Jan Brożek

Jan Brożek

Jan Brożek (Ioannes Broscius,[1] Joannes Broscius[2] or Johannes Broscius;[3][4] 1 November 1585 – 21 November 1652) was a Polish polymath: a mathematician, astronomer, physician, poet, writer, musician and rector of the Kraków Academy.


Brożek was born in Kurzelów, Sandomierz Province, and lived in Kraków, Staszów, and Międzyrzec Podlaski.

He received his primary education in Kurzelow, then continued education in Krakow. In 1604, he enrolled in the Faculty of Liberal Art at the Kraków Academy (now Jagiellonian University), where he received his baccalaureate on 30 March 1605. In January 1614, he became the head of the Astronomy and Astrology Faculty. From 1620 to 1624, he stayed in Padua, where he studied medicine at the University of Padua and received his doctorate in medicine on 11 August 1623. He served as rector of Jagiellonian University.[5]

He was the most prominent Polish mathematician of the 17th century, working on the theory of numbers (particularly perfect numbers) and geometry. He also studied medicine, theology and geodesy. Among the problems he addressed was why bees create hexagonal honeycombs; he demonstrated that this is the most efficient way of using wax and storing honey.

He contributed to a greater knowledge of Nicolaus Copernicus' theories and was his ardent supporter and early prospective biographer. Around 1612 he visited the chapter at Warmia and with the knowledge of Prince-Bishop Simon Rudnicki took from there a number of letters and documents in order to publish them, which he never did. He contributed to a better version of a short biography of Copernicus by Simon Starowolski. "Following his death, his entire collection was lost"; thus "Copernicus' unpublished work probably suffered the greatest damage at the hands of Johannes Broscius."[6][notes 1]

Brożek died at Bronowice, now a district of Kraków. One of the Jagiellonian University's buildings, the Collegium Broscianum, is named for him.
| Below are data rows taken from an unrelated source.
(** * The group-call coordinator of matrix-js-sdk: [src/webrtc/groupCall.ts]

    A shallow embedding of the [GroupCall] class and the statements of its
    specification.  The class is one mutable object whose methods run to
    completion on a single thread; it is embedded as a record [GroupCall]
    threaded through a state-and-exception monad [M].

    Modelling conventions.
    - JavaScript strings are [string]s and are compared code unit by code
      unit ([String.ltb]); identifiers of the protocol are ASCII.
    - JavaScript numbers are exact: integers ([Z]) for millisecond timestamps
      and rationals ([Q]) for audio volumes.
    - A JavaScript [Map] is a [gmap].  A [Map] iterates in insertion order and
      a [gmap] in key order; every loop below treats its entries
      independently, and no statement depends on the order of a traversal.
    - Objects with identity (calls and feeds) live in two stores,
      [callHeap] and [feedHeap], and are named by references.
    - A [RoomMember] object is identified with its user id: a room holds one
      member object per user.  The map [calls] is keyed by member objects and
      by one key that is no member, [undefined], which [onCallReplaced] uses
      for a call without opponent member; the entry of that key is the field
      [callsOfUndefined].
    - Collaborators whose code lives in other files (the single-call layer,
      the media handler, the event emitter) are observed through the fields
      of [MatrixCall.t] and [CallFeed.t]; invoking one of their operations is
      recorded in the [trace] of the state.
    - An [await] is a sequence point: the methods are embedded without
      interleaving of other callbacks. *)

From Stdlib Require Import String Ascii ZArith QArith Qminmax Lia List Bool.
From stdpp Require Import gmap strings list fin_maps option functions pretty.
Import ListNotations.

Local Open Scope string_scope.
Local Open Scope list_scope.

(** ** Results of a run: a value, or a thrown exception *)

Inductive exn : Type :=
| TypeError                  (* property access on [null] or [undefined] *)
| Error (msg : string)       (* [throw new Error(msg)] *)
| NonNullViolation.          (* a value asserted present with [!] is absent
                                where the embedding cannot carry on *)

Inductive Res (A : Type) : Type :=
| Ok (a : A)
| Throw (e : exn).
Arguments Ok {A} a.
Arguments Throw {A} e.

Definition res_bind {A B} (r : Res A) (k : A → Res B) : Res B :=
  match r with
  | Ok a => k a
  | Throw e => Throw e
  end.

Declare Scope res_scope.
Delimit Scope res_scope with res.
Notation "x <~ r ; k" := (res_bind r (λ x, k))
  (at level 100, r at next level, right associativity) : res_scope.

(** ** JSON values, as found in the content of room-state events *)

#[warnings="-register-all"]
Inductive json : Type :=
| JNull
| JBool (b : bool)
| JNum (n : Z)
| JStr (s : string)
| JArr (items : list json)
| JObj (fields : list (string * json)).

(** The value of a JavaScript expression over JSON data: [None] is
    [undefined]. *)
Abbreviation jsval := (option json).

Fixpoint assoc (k : string) (fields : list (string * json)) : jsval :=
  match fields with
  | [] => None
  | (k', v) :: rest => if String.eqb k k' then Some v else assoc k rest
  end.

(** [v[k]] for a key [k] that is no built-in property: it throws on [null],
    reads the own property of an object, and is [undefined] on numbers,
    booleans, strings and arrays. *)
Definition prop (v : json) (k : string) : Res jsval :=
  match v with
  | JNull => Throw TypeError
  | JObj fields => Ok (assoc k fields)
  | _ => Ok None
  end.

(** [{...o, [k]: v}]: an own property keeps its position, a new one is
    appended. *)
Fixpoint obj_set (k : string) (v : json) (fields : list (string * json))
  : list (string * json) :=
  match fields with
  | [] => [(k, v)]
  | (k', v') :: rest =>
      if String.eqb k k' then (k, v) :: rest else (k', v') :: obj_set k v rest
  end.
  • "Geodesia distantiarum" (1610);
  • "Dissertatio astronomica" (1616);
  • "Dissersatio de cometa Astrophili" (1619);
  • "De dierum inaequalitate" (1619);
  • "Arithmetica integrorum" (1620);
  • "Apologja pierwsza kalendarza rzymskiego powszechnego" (1641);
  • "Apologia pro Aristotele et Euclide" (1652);
  • "De numeris perfectis disceptatio" (1637);
  • "Epistolae ad naturam ordinatarum figurarum plenius intelligendam pertinentes" (1615);
  • "Peripatheticus Cracoviensis" (1647);
  • "Sermo in synodo Luceornensi" (1641);
  • Discurs Ziemianina z Plebanem (Discourse between the Squire and the Vicar, 1625);
    • Gratis, albo Discurs I Ziemianina z Plebanem (Gratis, or Discourse I between the Squire and the Vicar);
    • Przywiley, albo Discurs II Ziemianina z Plebanem (Privilege, or Discourse II between the Squire and the Vicar);
    • Consens, albo Discurs III Ziemianina z Plebanem (Consensus, or Discourse III between the Squire and the Vicar).